Shuming Nie, adjunct professor of biomedical engineering
at Emory University in Atlanta, is one of the first
researchers to investigate quantum dots as drug-delivery
systems. Specifically, Nie has chemically bound the
breast and prostate cancer drug Taxol to quantum dots in
an effort to deliver it specifically to tumor cells,
leaving the rest of the body unaffected [see
illustration, "Dots
Spell Doom for Tumors"].
The scheme could increase the drug's efficacy and
reduce its side effects.
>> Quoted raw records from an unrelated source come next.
(** * sfptpd: the clock-feed service and the SHM servo instance

    A shallow embedding of [src/sfptpd_clockfeed.c] and of the servo part of
    [src/shm/sfptpd_shm_module.c], with the properties the specification
    states about them.

    Conventions.
    - C integers are [Z]; a conversion or an operation that can leave the
      range of its C type is written with its wrap-around ([to_int],
      [to_uint32], ...).  Signed overflow, undefined in C, is given the
      two's-complement result; theorems that depend on an addition say
      that it stays in range.
    - Pointers to heap cells are [positive] (never NULL); a pointer that
      may be NULL is an [option].  The heap is a [gmap]; [free] deletes
      the cell.  A linked list threaded through [next] fields is the Rocq
      list of its cells' addresses.
    - A handler that hits a failed [assert] or dereferences an invalid
      pointer returns [None].
    - [long double] quantities are rationals ([Q]): the servo's decisions
      are comparisons and a saturation, which are modelled exactly; rounding
      and NaN are outside the model.
    - Values read from the environment (the re-read of a shared counter,
      [clock_gettime], a driver call's result) are arguments. *)

From Stdlib Require Import ZArith QArith Qabs Bool List Lia Lqa.
From stdpp Require Import base option list gmap.

Local Open Scope Z_scope.

(** ** Machine integers *)

Definition to_uint32 (x : Z) : Z := x mod 2 ^ 32.
Definition to_uint64 (x : Z) : Z := x mod 2 ^ 64.

(** Conversion to [int] (32 bits, two's complement). *)
Definition to_int (x : Z) : Z := (x + 2 ^ 31) mod 2 ^ 32 - 2 ^ 31.

Definition INT_MAX : Z := 2 ^ 31 - 1.
Definition INT_MIN : Z := - 2 ^ 31.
The American Cancer Society, in
Atlanta, estimates that in 2004, 15 percent of cancer
deaths among U.S. women will be from breast cancer;
similarly, 10 percent of cancer deaths among U.S. men
will be from prostate cancer.
Nie's group started its research by studding the
Taxol-bound quantum dots with a molecule that binds to
folic acid receptors, which are present on tumor cells
at concentrations roughly 1000 times those found on
normal cells. The receptor-targeting molecule allows the
nanoparticles to home in preferentially on cancer cells.
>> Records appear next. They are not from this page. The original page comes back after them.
(** * Stock analysis backend: the session-scoped turn orchestrator

    Shallow embedding of [backend/server.py]: the chat and candlestick
    analysis handlers, the keyword-based signal extraction, and the history
    reads, over an explicit model of the process state (provider handles,
    the two store collections, the log); and the helpers around them: the
    two document conversions, the base64 image payload and the list of
    allowed origins.

    Python [str] is modelled as [string], a sequence of 8-bit characters;
    [Str.lower] and [Str.capitalize] are [str.lower] and [str.capitalize]
    on ASCII text: they act on the ASCII letters and leave every other
    character as it is. The detection loop is also given over an arbitrary
    lower-casing of the response text, which covers text beyond ASCII. *)

From Stdlib Require Import ZArith List Strings.Byte Ascii String Sorting.Sorted Permutation DecimalString.
From stdpp Require Import gmap strings list fin_maps sorting.

Local Open Scope string_scope.
Local Open Scope Z_scope.
Local Open Scope list_scope.

(** ** Python string operations *)

Module Str.

(** One character of [str.lower()]: [A]..[Z] move to [a]..[z]. *)
Definition lower_char (c : ascii) : ascii :=
  let n := N_of_ascii c in
  if ((65 <=? n) && (n <=? 90))%N then ascii_of_N (n + 32) else c.

(** One character of [str.upper()]: [a]..[z] move to [A]..[Z]. *)
Definition upper_char (c : ascii) : ascii :=
  let n := N_of_ascii c in
  if ((97 <=? n) && (n <=? 122))%N then ascii_of_N (n - 32) else c.

(** [s.lower()] *)
Fixpoint lower (s : string) : string :=
  match s with
  | EmptyString => EmptyString
  | String c t => String (lower_char c) (lower t)
  end.

(** [s.capitalize()]: first character upper-cased, the rest lower-cased. *)
Definition capitalize (s : string) : string :=
  match s with
  | EmptyString => EmptyString
  | String c t => String (upper_char c) (lower t)
  end.

(** [s.startswith(p)] *)
Fixpoint startswith (p s : string) : bool :=
  match p with
  | EmptyString => true
  | String a p' =>
      match s with
      | EmptyString => false
      | String b s' => if Ascii.eqb a b then startswith p' s' else false
      end
  end.

(** [needle in hay]: the substring test. *)
Fixpoint contains (needle hay : string) : bool :=
  startswith needle hay ||
  match hay with
  | EmptyString => false
  | String _ t => contains needle t
  end.

(** What "appears as a substring" means. *)
Definition is_substring (needle hay : string) : Prop :=
  exists pre post, hay = pre +:+ needle +:+ post.

(** [str(n)] for an integer. *)
Definition of_Z (n : Z) : string := NilZero.string_of_int (Z.to_int n).

End Str.

(** ** Signal extraction (the body of [analyze_candlestick_chart],
       between the provider call and the store write) *)

Definition pattern_keywords : list string :=
  ["doji"; "hammer"; "shooting star"; "engulfing"; "pin bar"; "inside bar"].

(** The [for pattern in pattern_keywords] loop, appending to the
    accumulator [patterns_detected]. *)
Fixpoint detect_loop (keywords : list string) (analysis : string)
    (patterns_detected : list string) : list string :=
  match keywords with
  | [] => patterns_detected
  | pattern :: rest =>
      if Str.contains (Str.lower pattern) (Str.lower analysis)
      then detect_loop rest analysis (patterns_detected ++ [Str.capitalize pattern])
      else detect_loop rest analysis patterns_detected
  end.

Definition detect_patterns (analysis : string) : list string :=
  detect_loop pattern_keywords analysis [].

Section Extraction.
(** [str.lower()], whatever it does to the characters of the text. *)
Variable lower : string -> string.

(** The same loop over any lower-casing: [pattern.lower() in
    analysis.lower()], then [patterns_detected.append(pattern.capitalize())]. *)
Fixpoint detect_loop_with (keywords : list string) (analysis : string)
    (patterns_detected : list string) : list string :=
  match keywords with
  | [] => patterns_detected
  | pattern :: rest =>
      if Str.contains (lower pattern) (lower analysis)
      then detect_loop_with rest analysis
             (patterns_detected ++ [Str.capitalize pattern])
      else detect_loop_with rest analysis patterns_detected
  end.

Definition detect_patterns_with (analysis : string) : list string :=
  detect_loop_with pattern_keywords analysis [].
End Extraction.

(** [str.lower()] on UTF-8 text, for the characters whose lower case holds
    an ASCII letter: [A]..[Z], U+0130 (bytes 196 176), which becomes [i]
    followed by U+0307 (bytes 204 135), and U+212A (bytes 226 132 170),
    which becomes [k]. The lower case of any other character beyond ASCII
    is again beyond ASCII; its bytes are left as they are. *)
Fixpoint lower_utf8 (s : string) : string :=
  match s with
  | EmptyString => EmptyString
  | String c t =>
      match t with
      | String d t' =>
          if Ascii.eqb c "196" && Ascii.eqb d "176"
          then String "i" (String "204" (String "135" (lower_utf8 t')))
          else
            match t' with
            | String e t'' =>
                if Ascii.eqb c "226" && Ascii.eqb d "132" && Ascii.eqb e "170"
                then String "k" (lower_utf8 t'')
                else String (Str.lower_char c) (lower_utf8 t)
            | EmptyString => String (Str.lower_char c) (lower_utf8 t)
            end
      | EmptyString => String (Str.lower_char c) EmptyString
      end
  end.

(** The chain of [if] statements filling the [recommendations] dict. *)
Definition extract_recommendations (analysis : string) : gmap string string :=
  let recommendations : gmap string string := ∅ in
  let recommendations :=
    if Str.contains "stop loss" (Str.lower analysis)
    then <["risk_management" := "Stop loss recommended"]> recommendations
    else recommendations in
  let recommendations :=
    if Str.contains "profit" (Str.lower analysis)
    then <["profit_booking" := "Profit targets identified"]> recommendations
    else recommendations in
  let recommendations :=
    if Str.contains "buy" (Str.lower analysis)
    then <["action" := "Potential buy signal"]> recommendations
    else if Str.contains "sell" (Str.lower analysis)
    then <["action" := "Potential sell signal"]> recommendations
    else recommendations in
  recommendations.

(** ** [base64.b64encode(...).decode('utf-8')] *)

Definition b64_char (i : N) : ascii :=
  if (i <? 26)%N then ascii_of_N (65 + i)
  else if (i <? 52)%N then ascii_of_N (97 + (i - 26))
  else if (i <? 62)%N then ascii_of_N (48 + (i - 52))
  else if (i =? 62)%N then "+"%char else "/"%char.

Fixpoint b64encode (bs : list byte) : string :=
  match bs with
  | [] => ""
  | [a] =>
      let x := Byte.to_N a in
      String (b64_char (x / 4))
        (String (b64_char ((x mod 4) * 16)) "==")
  | [a; b] =>
      let x := Byte.to_N a in
      let y := Byte.to_N b in
      String (b64_char (x / 4))
        (String (b64_char ((x mod 4) * 16 + y / 16))
           (String (b64_char ((y mod 16) * 4)) "="))
  | a :: b :: c :: rest =>
      let x := Byte.to_N a in
      let y := Byte.to_N b in
      let z := Byte.to_N c in
      String (b64_char (x / 4))
        (String (b64_char ((x mod 4) * 16 + y / 16))
           (String (b64_char ((y mod 16) * 4 + z / 64))
              (String (b64_char (z mod 64)) (b64encode rest))))
  end.

(** ** Exceptions, outcomes and HTTP responses *)

Inductive exn : Type :=
| HTTPException (status_code : Z) (detail : string)
| Error (message : string).

(** [str(e)]: the framework's HTTPException prints as "status: detail";
    any other exception is carried with its message. *)
Definition str (e : exn) : string :=
  match e with
  | HTTPException status_code detail => Str.of_Z status_code +:+ ": " +:+ detail
  | Error message => message
  end.

Inductive outcome (A : Type) : Type :=
| Returns (a : A)
| Raises (e : exn).
Arguments Returns {A} a.
Arguments Raises {A} e.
In work published in August, the Emory scientists got
even better results using antibodies against prostate
cancer cells rather than folic acid binders.
Nie and his co-workers injected the Taxol-coated
nanoparticles into mice that had been surgically
implanted with human prostate tumors. After the
injections, they illuminated the mice with infrared
light, which penetrates into their tissues and excites
the quantum dots [see photo, "Diagnosis by Dot"]. As the
energy states of the dots fall back, they emit energy
sufficient to cleave the bonds between the Taxol and the
particles, releasing the drug to attack tumor cells. "We
have evidence that our quantum dot conjugates can get
into cancer cells and kill them," says Nie.
He acknowledges that the approach will be more
difficult for human patients, whose bodies are thicker
than that of the average mouse. Infrared light will
penetrate only a few centimeters into living tissues. "I
don't think there's any hope for this in treating
cancers of the internal organs," says Nie, "but it might
work for [the skin cancer] melanoma or for breast
cancer."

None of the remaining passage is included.